(* ===== verification/Pairing.v ===== *)
(** * Edge numbering of the graph sketches ([sketch_expr/agm_sketching/src/util.cpp])

    The pairing functions that number the edges of a graph, with their overflow checks
    on 64-bit words, and the inverse of the undirected one. *)

From S2P Require Import Prelude.
Import ListNotations.
#[local] Open Scope Z_scope.

Definition ULLMAX : Z := 2 ^ 64 - 1.

(** How a function ends: with a value, with the exception [overflow_error], or with the
    undefined behaviour of a division by zero. *)
Inductive outcome := Value (v : Z) | Overflow | DivideByZero.

(** ** The functions *)

Definition nondirectional_non_self_edge_pairing_fn (i j : Z) : outcome :=
  let '(i, j) := if j <? i then (j, i) else (i, j) in
  let jm := (j - 1)%u64 in
  let '(j, jm) := if (j .& 1)%u64 =? 0 then ((j >>> 1)%u64, jm) else (j, (jm >>> 1)%u64) in
  if j =? 0 then DivideByZero else
  if ULLMAX / j <? jm then Overflow else
  let j := (j * jm)%u64 in
  if (ULLMAX - j)%u64 <? i then Overflow else Value (i + j)%u64.

Definition cantor_pairing_fn (i j : Z) : outcome :=
  if (ULLMAX - i)%u64 <? j then Overflow else
  if (j <? ULLMAX) && ((ULLMAX - i)%u64 <? (j + 1)%u64) then Overflow else
  let am := (i + j)%u64 in
  let bm := (i + j + 1)%u64 in
  let '(am, bm) := if (am .& 1)%u64 =? 0 then ((am >>> 1)%u64, bm) else (am, (bm >>> 1)%u64) in
  if am =? 0 then DivideByZero else
  if ULLMAX / am <? bm then Overflow else
  let am := (am * bm)%u64 in
  if (ULLMAX - am)%u64 <? j then Overflow else Value (am + j)%u64.

Section Inverse.
(** Boost's integer square root of a [uint128_t]. *)
Context (isqrt : Z -> Z).

Definition inv_nondir_non_self_edge_pairing_fn (idx : Z) : Z * Z :=
  let eidx := uwrap 128 (8 * idx + 1) in
  let eidx := uwrap 128 (isqrt eidx + 1) in
  let eidx := eidx / 2 in
  let j := u64 eidx in
  let i := if (j .& 1)%u64 =? 0 then (idx - (j >>> 1) * (j - 1))%u64 else (idx - j * ((j - 1) >>> 1))%u64 in
  (i, j).
End Inverse.

(** ** Triangular numbers *)

Definition triangle (j : Z) : Z := j * (j - 1) / 2.

Lemma triangle_double j : 2 * triangle j = j * (j - 1).
Proof.
  unfold triangle. rewrite <- Z_div_exact_full_2; [reflexivity|lia|].
  destruct (Z.Even_or_Odd j) as [[k ->]|[k ->]].
  - replace (2 * k * (2 * k - 1)) with ((k * (2 * k - 1)) * 2) by ring. apply Z_mod_mult.
  - replace ((2 * k + 1) * (2 * k + 1 - 1)) with (((2 * k + 1) * k) * 2) by ring. apply Z_mod_mult.
Qed.

Lemma land_1 x : (x .& 1)%u64 = x mod 2.
Proof. change 1 with (2 ^ 1 - 1). rewrite land_mask by lia. reflexivity. Qed.

(** The two factors the functions multiply: the even one is halved first. *)
Lemma half_product a b :
  0 <= a -> 0 <= b -> Z.even a = negb (Z.even b) ->
  (if a mod 2 =? 0 then Z.shiftr a 1 * b else a * Z.shiftr b 1) * 2 = a * b.
Proof.
  intros Ha Hb E. rewrite !Z.shiftr_div_pow2 by lia. change (2 ^ 1) with 2.
  rewrite Zmod_even. destruct (Z.even a) eqn:Ea; cbn [Z.eqb].
  - apply Z.even_spec in Ea as [k ->]. rewrite Z.mul_comm, (Z.mul_comm 2 k), Z.div_mul by lia. ring.
  - destruct (Z.even b) eqn:Eb; [|discriminate]. apply Z.even_spec in Eb as [k ->].
    rewrite (Z.mul_comm 2 k), Z.div_mul by lia. ring.
Qed.

(** The overflow test [ULLMAX / a < b] is exact. *)
Lemma div_test a b : 0 < a -> (ULLMAX / a <? b) = negb (a * b <? 2 ^ 64).
Proof.
  intros Ha. apply eq_true_iff_eq. rewrite Z.ltb_lt, negb_true_iff, Z.ltb_ge. unfold ULLMAX.
  pose proof (Z.div_mod (2 ^ 64 - 1) a ltac:(lia)). pose proof (Z.mod_pos_bound (2 ^ 64 - 1) a Ha).
  split; intros H1; [|]; nia.
Qed.

Ltac words64 := unfold add64, sub64, mul64; repeat (rewrite u64_small; [|unfold fits, ULLMAX in *; try lia]).

(** The tail the two functions share: a checked product and a checked sum. *)
Lemma checked_product a b i :
  0 < a -> 0 <= b -> 0 <= i < 2 ^ 64 ->
  (if a =? 0 then DivideByZero else
   if ULLMAX / a <? b then Overflow else
   if (ULLMAX - a * b)%u64 <? i then Overflow else Value (a * b + i)%u64)
  = if i + a * b <? 2 ^ 64 then Value (i + a * b) else Overflow.
Proof.
  intros Ha Hb Hi. destruct (Z.eqb_spec a 0); [lia|]. rewrite div_test by exact Ha.
  assert (0 <= a * b) by nia. set (m := a * b) in *. unfold mul64. fold m.
  destruct (Z.ltb_spec m (2 ^ 64)); cbn [negb].
  - unfold sub64, add64. rewrite (u64_small m) by (unfold fits; lia). rewrite u64_small by (unfold fits, ULLMAX; lia).
    unfold ULLMAX. destruct (Z.ltb_spec (2 ^ 64 - 1 - m) i), (Z.ltb_spec (i + m) (2 ^ 64)); try lia; [reflexivity|].
    rewrite u64_small by (unfold fits; lia). f_equal. lia.
  - destruct (Z.ltb_spec (i + m) (2 ^ 64)); [lia|reflexivity].
Qed.

(** The product of two consecutive numbers, the even one halved first. *)
Lemma half_consecutive a b :
  0 <= a -> 0 <= b -> Z.even a = negb (Z.even b) ->
  let '(a', b') := if a mod 2 =? 0 then (Z.shiftr a 1, b) else (a, Z.shiftr b 1) in
  0 <= a' <= a /\ 0 <= b' <= b /\ 2 * (a' * b') = a * b /\ (0 < a -> 0 < a').
Proof.
  intros Ha Hb E. pose proof (half_product a b Ha Hb E) as P.
  rewrite Zmod_even in *. destruct (Z.even a) eqn:Ea; cbn [Z.eqb] in *;
    rewrite !Z.shiftr_div_pow2 in * by lia; change (2 ^ 1) with 2 in *.
  - pose proof (Z.div_mod a 2 ltac:(lia)). pose proof (Zmod_even a) as M. rewrite Ea in M. lia.
  - pose proof (Z.div_mod b 2 ltac:(lia)). pose proof (Z.mod_pos_bound b 2 ltac:(lia)). lia.
Qed.

Lemma even_pred j : Z.even j = negb (Z.even (j - 1)).
Proof. replace j with (Z.succ (j - 1)) at 1 by lia. now rewrite Z.even_succ, <- Z.negb_even. Qed.

(** ** The undirected pairing *)

(** the undirected pairing is [i + j * (j - 1) / 2], smaller endpoint first, exactly
    when this fits 64 bits; otherwise the overflow is reported.  No intermediate
    computation wraps around, and the order of the endpoints does not matter. *)
Theorem pairing_exact i j :
  fits 64 i -> fits 64 j -> i <> j ->
  let code := Z.min i j + triangle (Z.max i j) in
  nondirectional_non_self_edge_pairing_fn i j = if code <? 2 ^ 64 then Value code else Overflow.
Proof.
  intros Hi Hj N. cbv zeta. unfold nondirectional_non_self_edge_pairing_fn.
  set (lo := Z.min i j). set (hi := Z.max i j).
  replace (if j <? i then (j, i) else (i, j)) with (lo, hi)
    by (unfold lo, hi; destruct (Z.ltb_spec j i); f_equal; lia).
  assert (F : fits 64 lo /\ fits 64 hi /\ lo < hi) by (unfold lo, hi, fits in *; lia).
  destruct F as (Fl & Fh & L). clearbody lo hi. unfold fits in *. cbv zeta.
  replace (sub64 hi 1) with (hi - 1) by (unfold sub64; rewrite u64_small by (unfold fits; lia); reflexivity).
  rewrite land_1. pose proof (half_consecutive hi (hi - 1) ltac:(lia) ltac:(lia) (even_pred hi)) as P.
  pose proof (triangle_double hi) as T.
  destruct (if hi mod 2 =? 0 then _ else _) as [a b]. destruct P as (Ha & Hb & E & Pa).
  assert (0 < a) by lia.
  replace (triangle hi) with (a * b) by lia.
  rewrite <- checked_product by lia. unfold add64. now rewrite (Z.add_comm lo).
Qed.

Lemma pairing_exact_witness :
  nondirectional_non_self_edge_pairing_fn 7 3 = Value (3 + 21)
  /\ nondirectional_non_self_edge_pairing_fn 0 (2 ^ 64 - 1) = Overflow.
Proof.
  split.
  - apply (pairing_exact 7 3); [unfold fits; lia|unfold fits; lia|lia].
  - apply (pairing_exact 0 (2 ^ 64 - 1)); [unfold fits; lia|unfold fits; lia|lia].
Defined.

Lemma triangle_step a b : 0 <= a < b -> triangle a + a <= triangle b.
Proof. intros H. pose proof (triangle_double a). pose proof (triangle_double b). nia. Qed.

(** The root finds the larger endpoint. *)
Lemma root_triangle i j : 0 <= i < j -> (Z.sqrt (8 * (i + triangle j) + 1) + 1) / 2 = j.
Proof.
  intros H. pose proof (triangle_double j) as T. set (x := 8 * (i + triangle j) + 1).
  assert (Hx : 0 <= x) by (unfold x; nia).
  pose proof (Z.sqrt_spec x Hx) as [S1 S2]. pose proof (Z.sqrt_nonneg x). set (s := Z.sqrt x) in *.
  assert (2 * j - 1 <= s) by (unfold x in *; nia).
  assert (s < 2 * j + 1) by (unfold x in *; nia).
  symmetry. apply (Z.div_unique _ _ _ (s + 1 - 2 * j)); lia.
Qed.

(** Every code is the code of one pair. *)
Lemma triangle_cover n : 0 <= n -> exists i j, 0 <= i < j /\ n = i + triangle j.
Proof.
  intros Hn. pattern n. apply natlike_ind; [| |exact Hn].
  - exists 0, 1. split; [lia|reflexivity].
  - intros m Hm (i & j & H & E). destruct (Z.eq_dec (i + 1) j).
    + exists 0, (j + 1). split; [lia|]. pose proof (triangle_double j). pose proof (triangle_double (j + 1)). nia.
    + exists (i + 1), j. lia.
Qed.

Section InverseCorrect.
Context (isqrt : Z -> Z) (isqrt_floor : forall x, 0 <= x < 2 ^ 128 -> isqrt x = Z.sqrt x).

Lemma inverse_of i j :
  0 <= i < j -> i + triangle j < 2 ^ 64 -> inv_nondir_non_self_edge_pairing_fn isqrt (i + triangle j) = (i, j).
Proof.
  intros H Hc. pose proof (triangle_double j) as T. assert (0 <= triangle j) by nia.
  unfold inv_nondir_non_self_edge_pairing_fn. cbv zeta. rewrite (uwrap_small 128 (8 * _ + 1)) by (unfold fits; lia).
  rewrite isqrt_floor by lia. pose proof (root_triangle i j H) as R.
  set (x := 8 * (i + triangle j) + 1) in *. assert (Hx : 0 <= x) by lia.
  pose proof (Z.sqrt_nonneg x). pose proof (Z.sqrt_le_lin x Hx).
  rewrite uwrap_small by (unfold fits, x in *; lia). rewrite R.
  assert (Hj : fits 64 j) by (unfold fits; nia). rewrite (u64_small j Hj). unfold fits in Hj.
  rewrite land_1. f_equal. pose proof (half_product j (j - 1) ltac:(lia) ltac:(lia) (even_pred j)) as P.
  unfold sub64, mul64. rewrite (u64_small (j - 1)) by (unfold fits; lia).
  destruct (j mod 2 =? 0); rewrite (u64_small (_ * _)) by (unfold fits; lia); rewrite u64_small by (unfold fits; lia); lia.
Qed.

(** The inverse undoes the pairing, both ways: from the code of an edge it returns
    its endpoints, smaller first, and every 64-bit number is the code of the pair it
    returns. *)
Theorem pairing_roundtrip :
  (forall i j idx, fits 64 i -> fits 64 j -> i <> j -> nondirectional_non_self_edge_pairing_fn i j = Value idx ->
     inv_nondir_non_self_edge_pairing_fn isqrt idx = (Z.min i j, Z.max i j))
  /\ (forall idx, fits 64 idx ->
       let '(i, j) := inv_nondir_non_self_edge_pairing_fn isqrt idx in
       0 <= i < j /\ nondirectional_non_self_edge_pairing_fn i j = Value idx).
Proof.
  split.
  - intros i j idx Hi Hj N E. rewrite pairing_exact in E by assumption. unfold fits in *.
    destruct (Z.ltb_spec (Z.min i j + triangle (Z.max i j)) (2 ^ 64)) as [L|]; [|discriminate].
    injection E as <-. apply inverse_of; [lia|exact L].
  - intros idx [H0 H1]. destruct (triangle_cover idx H0) as (i & j & H & E). rewrite E in H1 |- *.
    rewrite inverse_of by assumption. split; [exact H|]. pose proof (triangle_double j).
    rewrite pairing_exact by (unfold fits; nia). rewrite Z.min_l, Z.max_r by lia.
    destruct (Z.ltb_spec (i + triangle j) (2 ^ 64)); [reflexivity|lia].
Qed.
End InverseCorrect.

Lemma pairing_roundtrip_witness :
  inv_nondir_non_self_edge_pairing_fn Z.sqrt 24 = (3, 7).
Proof.
  apply (proj1 (pairing_roundtrip Z.sqrt (fun x _ => eq_refl)) 7 3 24);
    [unfold fits; lia|unfold fits; lia|lia|vm_compute; reflexivity].
Defined.

(** ** The Cantor pairing *)

(** the Cantor pairing is exact except at two arguments: it returns
    [(i + j) * (i + j + 1) / 2 + j] when this fits 64 bits and reports the overflow
    otherwise.  At [(0, 0)] it divides by zero, and at [j = 2^64 - 1] the sum of the two
    arguments and one wraps around unnoticed: [(0, 2^64 - 1)] gets the code [2^64 - 1]. *)
Theorem cantor_exact i j :
  fits 64 i -> fits 64 j ->
  cantor_pairing_fn i j =
    if (i =? 0) && (j =? 0) then DivideByZero
    else if (i =? 0) && (j =? ULLMAX) then Value ULLMAX
    else let code := triangle (i + j + 1) + j in if code <? 2 ^ 64 then Value code else Overflow.
Proof.
  intros [Hi0 Hi] [Hj0 Hj]. unfold cantor_pairing_fn. cbv zeta.
  pose proof (triangle_double (i + j + 1)) as T. replace (i + j + 1 - 1) with (i + j) in T by lia.
  replace (sub64 ULLMAX i) with (ULLMAX - i) by (unfold sub64; rewrite u64_small by (unfold fits, ULLMAX; lia); reflexivity).
  assert (Big : 2 ^ 64 <= i + j + 1 -> (triangle (i + j + 1) + j <? 2 ^ 64) = false) by (intros; apply Z.ltb_ge; nia).
  destruct (Z.ltb_spec (ULLMAX - i) j) as [L|L]; unfold ULLMAX in L.
  { rewrite Big by lia. destruct (Z.eqb_spec i 0), (Z.eqb_spec j 0), (Z.eqb_spec j ULLMAX); unfold ULLMAX in *; cbn [andb]; lia || reflexivity. }
  destruct (Z.eqb_spec j ULLMAX) as [->|Nj].
  { assert (i = 0) as -> by (unfold ULLMAX in *; lia). vm_compute. reflexivity. }
  unfold ULLMAX in Nj. destruct (Z.ltb_spec j ULLMAX) as [_|G]; [|unfold ULLMAX in G; lia].
  unfold add64 at 1. rewrite (u64_small (j + 1)) by (unfold fits; lia). cbn [andb]. rewrite andb_false_r.
  destruct (Z.ltb_spec (ULLMAX - i) (j + 1)) as [L'|L']; unfold ULLMAX in L'.
  { rewrite Big by lia. destruct (Z.eqb_spec i 0), (Z.eqb_spec j 0); cbn [andb]; lia || reflexivity. }
  replace (add64 i j) with (i + j) by (unfold add64; rewrite u64_small by (unfold fits; lia); reflexivity).
  replace (add64 (i + j) 1) with (i + j + 1) by (unfold add64; rewrite u64_small by (unfold fits; lia); reflexivity).
  destruct (Z.eqb_spec (i + j) 0) as [E0|N0].
  { assert (i = 0) as -> by lia. assert (j = 0) as -> by lia. reflexivity. }
  rewrite land_1. pose proof (half_consecutive (i + j) (i + j + 1) ltac:(lia) ltac:(lia)) as P.
  destruct (if (i + j) mod 2 =? 0 then _ else _) as [a b].
  destruct P as (Ha & Hb & E & Pa); [rewrite (even_pred (i + j + 1)), negb_involutive; f_equal; lia|].
  replace (triangle (i + j + 1)) with (a * b) by lia. rewrite (Z.add_comm (a * b)), <- checked_product by lia.
  destruct (Z.eqb_spec i 0), (Z.eqb_spec j 0); cbn [andb]; lia || reflexivity.
Qed.

Lemma cantor_exact_witness :
  cantor_pairing_fn 2 3 = Value 18 /\ cantor_pairing_fn 0 ULLMAX = Value ULLMAX /\ cantor_pairing_fn 0 0 = DivideByZero.
Proof.
  split; [|split].
  - apply (cantor_exact 2 3); unfold fits; lia.
  - apply (cantor_exact 0 ULLMAX); unfold fits, ULLMAX; lia.
  - apply (cantor_exact 0 0); unfold fits; lia.
Defined.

* Task requirements
The answer is a portion of the data. Write out exactly the line with "rewrite land_1. pose proof (half_consecutive (i" and all lines after it.

* Response
  rewrite land_1. pose proof (half_consecutive (i + j) (i + j + 1) ltac:(lia) ltac:(lia)) as P.
  destruct (if (i + j) mod 2 =? 0 then _ else _) as [a b].
  destruct P as (Ha & Hb & E & Pa); [rewrite (even_pred (i + j + 1)), negb_involutive; f_equal; lia|].
  replace (triangle (i + j + 1)) with (a * b) by lia. rewrite (Z.add_comm (a * b)), <- checked_product by lia.
  destruct (Z.eqb_spec i 0), (Z.eqb_spec j 0); cbn [andb]; lia || reflexivity.
Qed.

Lemma cantor_exact_witness :
  cantor_pairing_fn 2 3 = Value 18 /\ cantor_pairing_fn 0 ULLMAX = Value ULLMAX /\ cantor_pairing_fn 0 0 = DivideByZero.
Proof.
  split; [|split].
  - apply (cantor_exact 2 3); unfold fits; lia.
  - apply (cantor_exact 0 ULLMAX); unfold fits, ULLMAX; lia.
  - apply (cantor_exact 0 0); unfold fits; lia.
Defined.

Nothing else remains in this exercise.